Could you restate all of the entries, word for word?

Records from a collection
========================================
Lemma C5_accuracy_formula_witness :
  0 < Analyzer.totalQuestions sampleSummary
  /\ In ("IAM", sampleIAM) (Analyzer.serviceBreakdown sampleSummary)
  /\ Analyzer.accuracy sampleSummary
     = (Num.ofNat (Analyzer.correctCount sampleSummary)
        / Num.ofNat (Analyzer.totalQuestions sampleSummary) * 100)%Q
  /\ 1 <= Analyzer.Breakdown.total sampleIAM
  /\ Analyzer.Breakdown.accuracy sampleIAM
     = (Num.ofNat (Analyzer.Breakdown.correct sampleIAM)
        / Num.ofNat (Analyzer.Breakdown.total sampleIAM) * 100)%Q.
Proof.
  assert (Hpos : 0 < Analyzer.totalQuestions sampleSummary)
    by (vm_compute; lia).
  assert (Hin : In ("IAM", sampleIAM) (Analyzer.serviceBreakdown sampleSummary))
    by (vm_compute; left; reflexivity).
  destruct (C5_accuracy_formula noDigits sampleAnalyses) as (H1 & _ & H3).
  split; [exact Hpos|]. split; [exact Hin|].
  split; [exact (H1 Hpos)|].
  exact (H3 "IAM" sampleIAM (or_introl Hin)).
Defined.

Lemma C4_single_question_witness :
  Dict.get (Analyzer.serviceBreakdown sampleSummary) "IAM" = Some sampleIAM
  /\ 2 <= Analyzer.Breakdown.total sampleIAM
  /\ (Analyzer.Breakdown.accuracy sampleIAM < 70)%Q
  /\ In "IAM" (map Analyzer.Area.service (Analyzer.weakAreas sampleSummary))
  /\ Dict.get (Analyzer.serviceBreakdown sampleSummary) "S3" = Some sampleS3
  /\ (85 <= Analyzer.Breakdown.accuracy sampleS3)%Q
  /\ In "S3" (map Analyzer.Area.service (Analyzer.strongAreas sampleSummary)).
Proof.
  assert (Hget : Dict.get (Analyzer.serviceBreakdown sampleSummary) "IAM"
                 = Some sampleIAM) by (vm_compute; reflexivity).
  assert (Htot : 2 <= Analyzer.Breakdown.total sampleIAM) by (simpl; lia).
  assert (Hacc : (Analyzer.Breakdown.accuracy sampleIAM < 70)%Q)
    by (vm_compute; reflexivity).
  assert (Hget' : Dict.get (Analyzer.serviceBreakdown sampleSummary) "S3"
                  = Some sampleS3) by (vm_compute; reflexivity).
  assert (Hacc' : (85 <= Analyzer.Breakdown.accuracy sampleS3)%Q)
    by (vm_compute; discriminate).
  destruct (C4_single_question_listed noDigits sampleAnalyses)
    as (Hweak & Hstrong & _).
  split; [exact Hget|]. split; [exact Htot|]. split; [exact Hacc|].
  split.
  - apply Hweak. exists sampleIAM. exact (conj Hget (conj Htot Hacc)).
  - split; [exact Hget'|]. split; [exact Hacc'|].
    apply Hstrong. exists sampleS3.
    exact (conj Hget' (conj (le_n 2) Hacc')).
Defined.

(* ================================================================== *)
(** * The heatmap *)

Section HeatmapFacts.
Import Analyzer.

(** The items before sorting: one for each key, in key order. *)
Lemma heat_items_services (bd : Dict.t Breakdown.t) (ks : list string) :
  incl ks (Dict.keys bd) ->
  map Heat.service
    (flat_map
       (fun service =>
          match Dict.get bd service with
          | Some data => [heatItem service data]
          | None => []
          end) ks)
  = ks.
Proof.
  induction ks as [|k ks IH]; simpl; intros Hincl; [reflexivity|].
  destruct (Dict.get bd k) eqn:E.
  - simpl. f_equal. apply IH. intros x Hx. apply Hincl. now right.
  - exfalso. apply get_None in E. apply E, Hincl. now left.
Qed.

Lemma heat_items_source (bd : Dict.t Breakdown.t) (ks : list string) item :
  In item
    (flat_map
       (fun service =>
          match Dict.get bd service with
          | Some data => [heatItem service data]
          | None => []
          end) ks) ->
  exists data, Dict.get bd (Heat.service item) = Some data
               /\ item = heatItem (Heat.service item) data.
Proof.
  rewrite in_flat_map. intros (k & _ & Hin).
  destruct (Dict.get bd k) as [data|] eqn:E; [|contradiction].
  destruct Hin as [<-|[]]. simpl. now exists data.
Qed.

Lemma heatAsc_sorted (l : list Heat.t) :
  StronglySorted (fun a b => (Heat.accuracy a <= Heat.accuracy b)%Q)
    (Sorting.sort heatAsc l).
Proof.
  apply sort_sorted; unfold heatAsc.
  - intros x y H. apply Qlt_le_weak, Qlt_minus_iff. exact H.
  - intros x y H. apply Qle_minus_iff in H.
    apply Qle_minus_iff.
    setoid_replace (Heat.accuracy y + - Heat.accuracy x)%Q
      with (0 + - (Heat.accuracy x - Heat.accuracy y))%Q by ring.
    exact H.
  - intros x y z. apply Qle_trans.
Qed.

(** The four buckets of [getStatus] and [getHeatColor]. *)
Lemma heat_buckets (accuracy : Q) :
  ((85 <= accuracy)%Q ->
   getStatus accuracy = "Strong" /\ getHeatColor accuracy = "#22c55e")
  /\ ((70 <= accuracy)%Q -> (accuracy < 85)%Q ->
      getStatus accuracy = "Good" /\ getHeatColor accuracy = "#eab308")
  /\ ((50 <= accuracy)%Q -> (accuracy < 70)%Q ->
      getStatus accuracy = "Review" /\ getHeatColor accuracy = "#f97316")
  /\ ((accuracy < 50)%Q ->
      getStatus accuracy = "Weak" /\ getHeatColor accuracy = "#ef4444").
Proof.
  unfold getStatus, getHeatColor.
  destruct (Num.geb accuracy 85) eqn:E85;
    [apply geb_true in E85 | apply geb_false in E85];
  (destruct (Num.geb accuracy 70) eqn:E70;
    [apply geb_true in E70 | apply geb_false in E70]);
  (destruct (Num.geb accuracy 50) eqn:E50;
    [apply geb_true in E50 | apply geb_false in E50]);
  repeat split; intros;
    try reflexivity;
    repeat match goal with
      | Hle : (?a <= ?x)%Q, Hlt : (?x < ?b)%Q |- _ =>
          exfalso; apply (Qlt_irrefl a);
          apply (Qle_lt_trans _ _ _ Hle), (Qlt_le_trans _ _ _ Hlt);
          discriminate
      end.
Qed.

End HeatmapFacts.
========================================
YOUR RESPONSE
Lemma C5_accuracy_formula_witness :
  0 < Analyzer.totalQuestions sampleSummary
  /\ In ("IAM", sampleIAM) (Analyzer.serviceBreakdown sampleSummary)
  /\ Analyzer.accuracy sampleSummary
     = (Num.ofNat (Analyzer.correctCount sampleSummary)
        / Num.ofNat (Analyzer.totalQuestions sampleSummary) * 100)%Q
  /\ 1 <= Analyzer.Breakdown.total sampleIAM
  /\ Analyzer.Breakdown.accuracy sampleIAM
     = (Num.ofNat (Analyzer.Breakdown.correct sampleIAM)
        / Num.ofNat (Analyzer.Breakdown.total sampleIAM) * 100)%Q.
Proof.
  assert (Hpos : 0 < Analyzer.totalQuestions sampleSummary)
    by (vm_compute; lia).
  assert (Hin : In ("IAM", sampleIAM) (Analyzer.serviceBreakdown sampleSummary))
    by (vm_compute; left; reflexivity).
  destruct (C5_accuracy_formula noDigits sampleAnalyses) as (H1 & _ & H3).
  split; [exact Hpos|]. split; [exact Hin|].
  split; [exact (H1 Hpos)|].
  exact (H3 "IAM" sampleIAM (or_introl Hin)).
Defined.

Lemma C4_single_question_witness :
  Dict.get (Analyzer.serviceBreakdown sampleSummary) "IAM" = Some sampleIAM
  /\ 2 <= Analyzer.Breakdown.total sampleIAM
  /\ (Analyzer.Breakdown.accuracy sampleIAM < 70)%Q
  /\ In "IAM" (map Analyzer.Area.service (Analyzer.weakAreas sampleSummary))
  /\ Dict.get (Analyzer.serviceBreakdown sampleSummary) "S3" = Some sampleS3
  /\ (85 <= Analyzer.Breakdown.accuracy sampleS3)%Q
  /\ In "S3" (map Analyzer.Area.service (Analyzer.strongAreas sampleSummary)).
Proof.
  assert (Hget : Dict.get (Analyzer.serviceBreakdown sampleSummary) "IAM"
                 = Some sampleIAM) by (vm_compute; reflexivity).
  assert (Htot : 2 <= Analyzer.Breakdown.total sampleIAM) by (simpl; lia).
  assert (Hacc : (Analyzer.Breakdown.accuracy sampleIAM < 70)%Q)
    by (vm_compute; reflexivity).
  assert (Hget' : Dict.get (Analyzer.serviceBreakdown sampleSummary) "S3"
                  = Some sampleS3) by (vm_compute; reflexivity).
  assert (Hacc' : (85 <= Analyzer.Breakdown.accuracy sampleS3)%Q)
    by (vm_compute; discriminate).
  destruct (C4_single_question_listed noDigits sampleAnalyses)
    as (Hweak & Hstrong & _).
  split; [exact Hget|]. split; [exact Htot|]. split; [exact Hacc|].
  split.
  - apply Hweak. exists sampleIAM. exact (conj Hget (conj Htot Hacc)).
  - split; [exact Hget'|]. split; [exact Hacc'|].
    apply Hstrong. exists sampleS3.
    exact (conj Hget' (conj (le_n 2) Hacc')).
Defined.

(* ================================================================== *)
(** * The heatmap *)

Section HeatmapFacts.
Import Analyzer.

(** The items before sorting: one for each key, in key order. *)
Lemma heat_items_services (bd : Dict.t Breakdown.t) (ks : list string) :
  incl ks (Dict.keys bd) ->
  map Heat.service
    (flat_map
       (fun service =>
          match Dict.get bd service with
          | Some data => [heatItem service data]
          | None => []
          end) ks)
  = ks.
Proof.
  induction ks as [|k ks IH]; simpl; intros Hincl; [reflexivity|].
  destruct (Dict.get bd k) eqn:E.
  - simpl. f_equal. apply IH. intros x Hx. apply Hincl. now right.
  - exfalso. apply get_None in E. apply E, Hincl. now left.
Qed.

Lemma heat_items_source (bd : Dict.t Breakdown.t) (ks : list string) item :
  In item
    (flat_map
       (fun service =>
          match Dict.get bd service with
          | Some data => [heatItem service data]
          | None => []
          end) ks) ->
  exists data, Dict.get bd (Heat.service item) = Some data
               /\ item = heatItem (Heat.service item) data.
Proof.
  rewrite in_flat_map. intros (k & _ & Hin).
  destruct (Dict.get bd k) as [data|] eqn:E; [|contradiction].
  destruct Hin as [<-|[]]. simpl. now exists data.
Qed.

Lemma heatAsc_sorted (l : list Heat.t) :
  StronglySorted (fun a b => (Heat.accuracy a <= Heat.accuracy b)%Q)
    (Sorting.sort heatAsc l).
Proof.
  apply sort_sorted; unfold heatAsc.
  - intros x y H. apply Qlt_le_weak, Qlt_minus_iff. exact H.
  - intros x y H. apply Qle_minus_iff in H.
    apply Qle_minus_iff.
    setoid_replace (Heat.accuracy y + - Heat.accuracy x)%Q
      with (0 + - (Heat.accuracy x - Heat.accuracy y))%Q by ring.
    exact H.
  - intros x y z. apply Qle_trans.
Qed.

(** The four buckets of [getStatus] and [getHeatColor]. *)
Lemma heat_buckets (accuracy : Q) :
  ((85 <= accuracy)%Q ->
   getStatus accuracy = "Strong" /\ getHeatColor accuracy = "#22c55e")
  /\ ((70 <= accuracy)%Q -> (accuracy < 85)%Q ->
      getStatus accuracy = "Good" /\ getHeatColor accuracy = "#eab308")
  /\ ((50 <= accuracy)%Q -> (accuracy < 70)%Q ->
      getStatus accuracy = "Review" /\ getHeatColor accuracy = "#f97316")
  /\ ((accuracy < 50)%Q ->
      getStatus accuracy = "Weak" /\ getHeatColor accuracy = "#ef4444").
Proof.
  unfold getStatus, getHeatColor.
  destruct (Num.geb accuracy 85) eqn:E85;
    [apply geb_true in E85 | apply geb_false in E85];
  (destruct (Num.geb accuracy 70) eqn:E70;
    [apply geb_true in E70 | apply geb_false in E70]);
  (destruct (Num.geb accuracy 50) eqn:E50;
    [apply geb_true in E50 | apply geb_false in E50]);
  repeat split; intros;
    try reflexivity;
    repeat match goal with
      | Hle : (?a <= ?x)%Q, Hlt : (?x < ?b)%Q |- _ =>
          exfalso; apply (Qlt_irrefl a);
          apply (Qle_lt_trans _ _ _ Hle), (Qlt_le_trans _ _ _ Hlt);
          discriminate
      end.
Qed.

End HeatmapFacts.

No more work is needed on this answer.